Yet how was he to live without the secret hope, the hidden chance, of their meeting? Even though it was a week since he had spoken to her there was always the chance that he might suddenly catch sight of her—standing at the crossroads waiting for a bus, buying stamps at the post office or filling her shopping basket at Moon's Store, or plowing in her mackintosh and Wellingtons through the snowy ruts of the lane. There was even comfort in the thought of her only half a mile away. He knew her surroundings at Stunts and could picture her there—in the house, in the yard, in the fields. He still seemed to hold something of her in his knowledge of the place, but in a strange place she would become a stranger.
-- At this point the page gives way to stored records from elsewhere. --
Lemma save_block_st bs out :
  block bs -> length out = 16%nat -> save_block (st bs) out = Some bs.
Proof.
  intros Hbs Ho. do 16 (destruct out as [|? out]; [discriminate Ho|]).
  destruct out; [|discriminate Ho]. split_block bs Hbs. open_st. unfold save_block.
  match goal with |- context [zget [?a; ?b; ?c; ?d] _] =>
    destruct (zget_list4 a b c d) as (-> & -> & -> & ->) end.
  do 4 (rewrite ?Some_bind, save_word_spec by (done || simpl; lia);
    match goal with |- context [awrite ?l ?o ?w] =>
      let r := eval cbv in (awrite l o w) in change (awrite l o w) with r end).
  reflexivity.
Qed.

(** ** The key schedule *)

Lemma Rcon_spec k : (1 <= k <= 10)%nat ->
  zget rcon (Z.of_nat k) = Some (Nat.iter (k - 1) xt 1) /\ 0 <= Nat.iter (k - 1) xt 1 < 256.
Proof.
  intros Hk. do 11 (destruct k as [|k]; [try lia; vm_compute; repeat split; done|]). lia.
Qed.

Lemma words_ok_nth ws i :
  words_ok ws -> (i < length ws)%nat ->
  exists a b c d, nth i ws [] = [a; b; c; d] /\ bytes [a; b; c; d] /\
    zget (be_value <$> ws) (Z.of_nat i) = Some (wd a b c d).
Proof.
  intros Hw Hi. destruct (lookup_lt_is_Some_2 ws i) as [w Hl]; [lia|].
  pose proof (proj1 (Forall_lookup _ _) Hw _ _ Hl) as [Hwl Hwb].
  destruct w as [|a [|b [|c [|d [|]]]]]; try done. exists a, b, c, d.
  split; [by apply nth_lookup_Some|]. split; [done|].
  by rewrite zget_nat, list_lookup_fmap, Hl.
Qed.

Lemma xor_words a b c d a' b' c' d' :
  bytes [a; b; c; d] -> bytes [a'; b'; c'; d'] ->
  Z.lxor (wd a b c d) (wd a' b' c' d') = be_value (zip_with Z.lxor [a; b; c; d] [a'; b'; c'; d']) /\
  bytes (zip_with Z.lxor [a; b; c; d] [a'; b'; c'; d']).
Proof.
  rewrite !Forall_cons. intros H H'. destruct_and! H. destruct_and! H'. split.
  - rewrite wd_lxor by done. done.
  - simpl. repeat (constructor; [by apply lxor_byte|]). constructor.
Qed.

(** The word the loop computes from the one before. *)
Definition sched_temp (i : nat) (w : list Z) : list Z :=
  if (i mod 4 =? 0)%nat then zip_with Z.lxor (SubWord (RotWord w)) (Rcon (i / 4)) else w.
Lemma uc_end_nest_holds cap body uc key a p :
  align4 (zlen p) = zlen p -> 2 <= zlen body ->
  holds cap ((body ++ le_bytes 2 4 ++ le_bytes 2 key) ++ p) uc ->
  a = Some (2 + zlen body) \/ a = None /\ ~ fits cap (2 + zlen body + 4) ->
  exists uc', uc_end_nest uc a = Some uc' /\ holds cap (body ++ enc_block (zlen p + 4) key p) uc'.
Proof.
  intros Hp Hb Hh Ha. rewrite enc_block_nil_pad by done.
  assert (zlen ((body ++ le_bytes 2 4 ++ le_bytes 2 key) ++ p) = zlen body + 4 + zlen p /\
    zlen (body ++ le_bytes 2 (zlen p + 4) ++ le_bytes 2 key ++ p) = zlen body + 4 + zlen p) as [Hn Hn'].
  { rewrite !length_app, !length_le_bytes. lia. }
  destruct Ha as [->|[-> Hnf]]; cycle 1.
  { exists uc. split; [done|]. eapply holds_overflow; [| |exact Hh]; [|lia].
    rewrite Hn. unfold fits in *. lia. }
  pose proof (holds_len _ _ _ Hh) as Hl. rewrite Hn in Hl. unfold uc_end_nest.
  pose proof Hh as (Hc & Hz & Hcap & _ & tail & Hbuf). rewrite Hn in Hbuf. rewrite Hc, Hl.
  destruct (decide (fits cap _)) as [Hf|Hf]; cycle 1.
  { rewrite Some_bind. assert (holds cap (body ++ le_bytes 2 (zlen p + 4) ++ le_bytes 2 key ++ p) uc).
    { eapply holds_overflow; [| |exact Hh]; [by rewrite Hn|lia]. }
    zcases; eauto. }
  destruct Hf as [Hf1 Hf2]. zcases. rewrite Some_bind. zcases. unfold set_len. rewrite Hbuf.
  set (h := le_bytes 2 (2 + (zlen body + 4 + zlen p))).
  replace (h ++ ((body ++ le_bytes 2 4 ++ le_bytes 2 key) ++ p) ++ tail)
    with ((h ++ body) ++ le_bytes 2 4 ++ le_bytes 2 key ++ p ++ tail) by (by rewrite <- !app_assoc).
  rewrite put16_parts by (unfold h; rewrite ?length_app, ?length_le_bytes; lia).
  rewrite Some_bind, u16_le_bytes. eexists. split; [done|].
  replace (2 + (zlen body + 4 + zlen p) - (2 + zlen body)) with (zlen p + 4) by lia.
  apply (holds_app _ _ _ _ tail); try done; cbn [uc_buf].
  - rewrite <- Hz, Hbuf. unfold h. rewrite !length_app, !length_le_bytes. lia.
  - rewrite Hn', decide_True by done. unfold h. by rewrite <- !app_assoc.
Qed.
In all this the snow was his enemy. He might have thought of her less if he could have gone about the country or done his ordinary day's work on the farm. You could not think of anything while you were driving a tractor, not even of Alice—not while your guts were being shaken to a jelly and your ears smashed with hell's own racket. Or he might have started to repair the oasts. The stuff was there, where the builders had left it before Christmas, and he and Reg and Werner might easily have managed the job between them if it hadn't been for the weather. But the weather had made it impossible to do much beyond milking and feeding. And the roads were really too bad for him to take his old car out on market days. It was many years since the snow had lain so long, and he disliked it—even apart from the trouble it made on the farm and in his thoughts.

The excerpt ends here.